* [Activity] Give back every line of the material below that has the string "cidA".

* [The records]
(** The cid-list helpers of the two files agree on every input, in every
    world; the block-list helpers agree on every list that is not empty. *)
Lemma cid_list_helpers_agree (ctx : Ctx) (c o : string) (cs : list Cid)
      (w : trace.World Ctx SpanH W) :
  Tracing.SpanWithCidListAttribute ctx c o cs w
  = Part000.SpanWithCidListAttribute ctx c o cs w.
Proof.
  change (entry.SpanWith entry.tracing_go (entry.TCidList cs) ctx c o w
          = entry.SpanWith entry.part_000 (entry.TCidList cs) ctx c o w).
  now rewrite !SpanWith_plan.
Qed.

Lemma block_list_helpers_agree_nonempty (ctx : Ctx) (c o : string) (bs : list Block)
      (w : trace.World Ctx SpanH W) :
  bs <> [] ->
  Tracing.SpanWithBlockListAttribute ctx c o bs w
  = Part000.SpanWithBlockListAttribute ctx c o bs w.
Proof.
  intros Hne.
  change (entry.SpanWith entry.tracing_go (entry.TBlockList bs) ctx c o w
          = entry.SpanWith entry.part_000 (entry.TBlockList bs) ctx c o w).
  rewrite !SpanWith_plan.
  destruct bs; [congruence | reflexivity].
Qed.

End Helpers.

(** ** The properties on the recording stub *)

Section OnTheStub.

Local Abbreviation Traced := (entry.Traced stub.Cid stub.Path stub.Block).
Local Abbreviation four_cids := [stub.cidA; stub.cidB; stub.cidC; stub.cidD].
Local Abbreviation four_blocks :=
  [stub.blk stub.cidA; stub.blk stub.cidB; stub.blk stub.cidC; stub.blk stub.cidD].

(** The end-to-end example of the specification: four cids on a recording
    span give one span named ["Bitswap.GetBlocks"] with the one attribute
    ["cids"]. *)
Example end_to_end_four_cids :
  stub.spans
    (trace.backend
       (snd (trace.run (Tracing.SpanWithCidListAttribute None "Bitswap" "GetBlocks" four_cids)
                       stub.sampled)))
  = [stub.mkSpanRecord "Bitswap.GetBlocks" true
       [attribute.String "cids" "QmA,QmB,QmC and 1 more"]].
Proof. vm_compute. reflexivity. Qed.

* [Response area]
Local Abbreviation four_cids := [stub.cidA; stub.cidB; stub.cidC; stub.cidD].
  [stub.blk stub.cidA; stub.blk stub.cidB; stub.blk stub.cidC; stub.blk stub.cidD].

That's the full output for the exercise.